10 things Christians believe that aren’t true (part 3)

This is the third installment of things overheard or beliefs commonly held about the Christian life that upon further reflection are not as true as they first seem. Feel free to leave your own thoughts!

  1. Being a Christian is about obeying the Bible.When I was younger, a man older than me professed to know what God requires of his servants. He said Jesus’ true followers did what the Bible said to do. He proceeded to tell me what it taught and also that I must obey it as he instructed if I wished to be a true disciple of Jesus.His basic premise — that we as believers are to obey the Bible —  sounded reasonable, even self-evident — so much that I felt compelled to radically change my life and do so. So from that day forward, I took it upon myself to obey the Bible.

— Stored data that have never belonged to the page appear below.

Lemma sorted_keys_nil d : sorted_keys d = [] ↔ d = ∅.
Proof.
  split; [|intros ->; apply sorted_keys_empty].
  intros H. apply map_empty. intros k.
  apply eq_None_not_Some. rewrite <- elem_of_sorted_keys, H.
  apply not_elem_of_nil.
Qed.

End sorting.

(** ** The loader *)

Section loader.
Implicit Types (s a b key line : str) (result : gmap str str).

Lemma split1_no_sep sep s : sep ∉ s → split1 sep s = [s].
Proof.
  induction s as [|c s IH]; simpl; [done|].
  rewrite not_elem_of_cons. intros [Hc Hs].
  destruct (N.eqb_spec c sep); [congruence|]. by rewrite IH.
Qed.

Lemma split1_sep sep a b : sep ∉ a → split1 sep (a ++ sep :: b) = [a; b].
Proof.
  induction a as [|c a IH]; simpl.
  - by rewrite N.eqb_refl.
  - rewrite not_elem_of_cons. intros [Hc Ha].
    destruct (N.eqb_spec c sep); [congruence|]. by rewrite IH.
Qed.

(** A string splits as the part before the first separator and the part
    after it, or has no separator. *)
Lemma split1_cases sep s :
  ((sep ∉ s) ∧ split1 sep s = [s])
  ∨ (∃ a b, s = a ++ sep :: b ∧ (sep ∉ a) ∧ split1 sep s = [a; b]).
Proof.
  induction s as [|c s IH]; simpl.
  - left. split; [apply not_elem_of_nil | done].
  - destruct (N.eqb_spec c sep) as [->|Hc].
    + right. exists [], s. split_and!; try done. apply not_elem_of_nil.
    + destruct IH as [[Hs ->]|(a & b & -> & Ha & ->)].
      * left. split; [|done]. rewrite not_elem_of_cons. split; congruence.
      * right. exists (c :: a), b.
        split_and!; try done. rewrite not_elem_of_cons. split; congruence.
Qed.

Lemma ignored_sep b : ignored (61 :: b) = true.
Proof.
  unfold ignored. change (startswith (61 :: b) (u "=")) with true.
  by rewrite !orb_true_r.
Qed.

(** A line that is kept and has a separator adds one entry, and
    overwrites the entry its key had. *)
Lemma parse_line_insert result line key b :
  strip line = key ++ 61 :: b → 61 ∉ key → ignored (strip line) = false →
  parse_line result line = <[key := strip b]> result.
Proof.
  intros Hs Hk Hi. unfold parse_line. rewrite Hi, Hs.
  by rewrite (split1_sep _ _ _ Hk).
Qed.

(** A line without a separator adds nothing. *)
Lemma parse_line_no_sep result line :
  61 ∉ line → parse_line result line = result.
Proof.
  intros H. unfold parse_line. destruct (ignored (strip line)); [done|].
  rewrite split1_no_sep; [done|]. intros Hs. by apply H, strip_elem_of.
Qed.

(** What one line does, in every case. *)
Lemma parse_line_cases result line :
  parse_line result line = result
  ∨ ∃ key b, strip line = key ++ 61 :: b ∧ (61 ∉ key) ∧ key ≠ []
      ∧ parse_line result line = <[key := strip b]> result.
Proof.
  unfold parse_line. destruct (ignored (strip line)) eqn:Hi; [by left|].
  destruct (split1_cases 61 (strip line))
    as [[_ ->]|(a & b & Hs & Ha & ->)]; [by left|].
  right. exists a, b. split_and!; [done..| |done].
  intros ->. rewrite Hs in Hi. simpl in Hi. by rewrite ignored_sep in Hi.
Qed.

Lemma parse_line_nonempty result line :
  result !! [] = None → parse_line result line !! [] = None.
Proof.
  intros H.
  destruct (parse_line_cases result line)
    as [->|(key & b & _ & _ & Hk & ->)]; [done|].
  by rewrite lookup_insert_ne.
Qed.

Lemma read_lines_nonempty result f m :
  result !! [] = None → read_lines result f = Ok m → m !! [] = None.
Proof.
  revert result; induction f as [|[line|] f IH]; intros result H; simpl.
  - by intros [= <-].
  - apply IH. by apply parse_line_nonempty.
  - done.
Qed.

Lemma read_dict_nonempty src m : read_dict src = Ok m → m !! [] = None.
Proof.
  destruct src as [|f]; simpl; [done|].
  by apply read_lines_nonempty.
Qed.

(** Reading goes wrong exactly when the file cannot be decoded. *)
Lemma read_lines_app result f1 f2 :
  read_lines result (f1 ++ f2)
  = result' ← read_lines result f1; read_lines result' f2.
Proof.
  revert result; induction f1 as [|[line|] f1 IH]; intros result; simpl;
    [done | apply IH | done].
Qed.



Lemma read_lines_never_diverges result f : read_lines result f ≠ Diverge.
Proof.
  revert result; induction f as [|[line|] f IH]; intros result; simpl;
    [done | apply IH | done].
Qed.
End loader.

(** ** The invariant holds of every translator built by the code *)

Section invariant.
Lemma wf_init : wf init.
Proof. by split. Qed.

Lemma wf_store t dict_type result :
  wf t → result !! [] = None → wf (store t dict_type result).
Proof.
  intros [H1 H2 H3] Hr. unfold store.
  repeat case_match; by split.
Qed.

Lemma wf_load_dict_from_file t src dict_type :
  wf t → wf (load_dict_from_file t src dict_type).1.
Proof.
  intros Hwf. unfold load_dict_from_file.
  destruct (read_dict src) as [m| |] eqn:Hm; simpl; [|done..].
  apply wf_store; [done|]. by eapply read_dict_nonempty.
Qed.

Lemma wf_load_default_dictionaries t fs :
  wf t → wf (load_default_dictionaries t fs).1.
Proof.
  intros Hwf. unfold load_default_dictionaries.
  pose proof (wf_load_dict_from_file t (fs "ChinesePhienAmWords.txt"%string)
                "pa" Hwf) as H1.
  destruct (load_dict_from_file t _ "pa") as [t1 b1]; simpl in H1.
  pose proof (wf_load_dict_from_file t1 (fs "vietphrase.txt"%string)
                "vp" H1) as H2.
  destruct (load_dict_from_file t1 _ "vp") as [t2 b2]; simpl in H2.
  pose proof (wf_load_dict_from_file t2 (fs "Names.txt"%string)
                "names" H2) as H3.
  by destruct (load_dict_from_file t2 _ "names") as [t3 b3].
Qed.

Lemma wf_new fs : wf (new fs).
Proof. apply wf_load_default_dictionaries, wf_init. Qed.
End invariant.

(** ** [str.replace] *)

Section replace.
Implicit Types (s a b old new : str) (c : char).

Lemma occurs_cons old c s : occurs old s → occurs old (c :: s).
Proof. intros (a & b & ->). by exists (c :: a), b. Qed.

Lemma occurs_startswith old s : startswith s old = true → occurs old s.
Proof. intros [r ->]%startswith_prefix. by exists [], r. Qed.

Lemma occurs_elem_of old s c : occurs old s → c ∈ old → c ∈ s.
Proof. intros (a & b & ->) H. rewrite !elem_of_app. auto. Qed.

Lemma replace_from_skip old new a s :
  replace_from old new (length a) (a ++ s) = replace_from old new O s.
Proof. induction a as [|c a IH]; simpl; [by destruct s | done]. Qed.

Lemma replace_nil old new : old ≠ [] → replace old new [] = [].
Proof. by destruct old. Qed.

    Problem was: I could not do it.

    Sure, some things were easy. Practicing love (being nicer to others, basically) was not so difficult. I was doing that already. But following the weightier commandments, such as healing the sick or preaching the gospel, especially when combined with the commandment to hate one’s own life, became an impossibility. In fact, the harder I tried, the more impossible it became.

    And then there were commandments I honestly did not know what to do with, such as when Jesus told the rich young ruler to sell everything he had. Must I too sell all that I had? Must I live homeless? Is that what it meant to be a true disciple? Some would tell me this commandment was just for the rich young ruler, because he had a problem with his possessions. But I wondered: What right had I — had any of us, really — to exclude myself from that commandment? And if I was unwilling to do so, was that not proof enough that I too had a problem with my possessions? If I was to obey the Bible, I had to obey all of it.

    Then I would come across scriptures like the one where Jesus said: “Come to me all you who are weary, and I will give you rest. . . . For my yoke is easy and my burden is light.” Since to me obeying Jesus meant obeying the Bible, obeying him was anything but easy — and I could not imagine it being otherwise.

    It would be many years later that I would realize I had made a tactical error in setting out to obey the Bible. By doing so, I had turned the Bible into a new form of the Law, which the Bible (not to mention core Christian doctrine) teaches is the very thing Jesus came to deliver us from (Romans 3:28). The letter of the law was killing me instead of bringing new life (2 Corinthians 3:6).

    But wait: Aren’t we supposed to obey the Bible? Isn’t that the whole idea behind being a Christian? The simple answer is no. Rather, we are supposed to obey the God of the Bible, through the leading of His Spirit, just as the Bible says we are.

    In the book of Romans, the apostle Paul goes into great detail describing the differences between obeying the law and obeying the Spirit. He makes painfully clear that obeying the Law (meeting God’s holy requirements) is impossible. Some have debated whether Paul was describing himself before or after his conversion, but the answer is both. Whether you are a believer or not, attempting to obey any law, including the Bible, will fail. It will only reveal to you your own sinful nature.

    But there is a new way, Paul describes, and that new way is in fact what makes a believer truly a believer: “For what [obeying] the law was powerless to do, God did by sending his Son . . . so that the righteous requirements of the law might be met in us, who do not live according to the sinful nature but to the Spirit.” (Romans 8). It is by obeying the Spirit of God that dwells inside of us — the true mark of a believer — that we are able to fulfill God’s requirements.

    But does this mean the Bible is not important? Absolutely not. It is simply not to take the place of the role of the Holy Spirit in our lives, and our obedience to Him. We are created for intimacy with God, not an instruction manual. By making the Bible the thing we follow, we ironically dishonor the Bible.

    When Jesus walked the earth, he criticized the Pharisees of this very error: “You diligently study the Scriptures because you think that by them you possess eternal life. These are the Scriptures that testify about me, yet you refuse to come to me to have life.”

    Truth is, if we make it our life goal to obey the Bible, we can come no closer than the Pharisees did. But if we surrender instead to the God to Whom the Bible points, there we will find life, and that abundantly.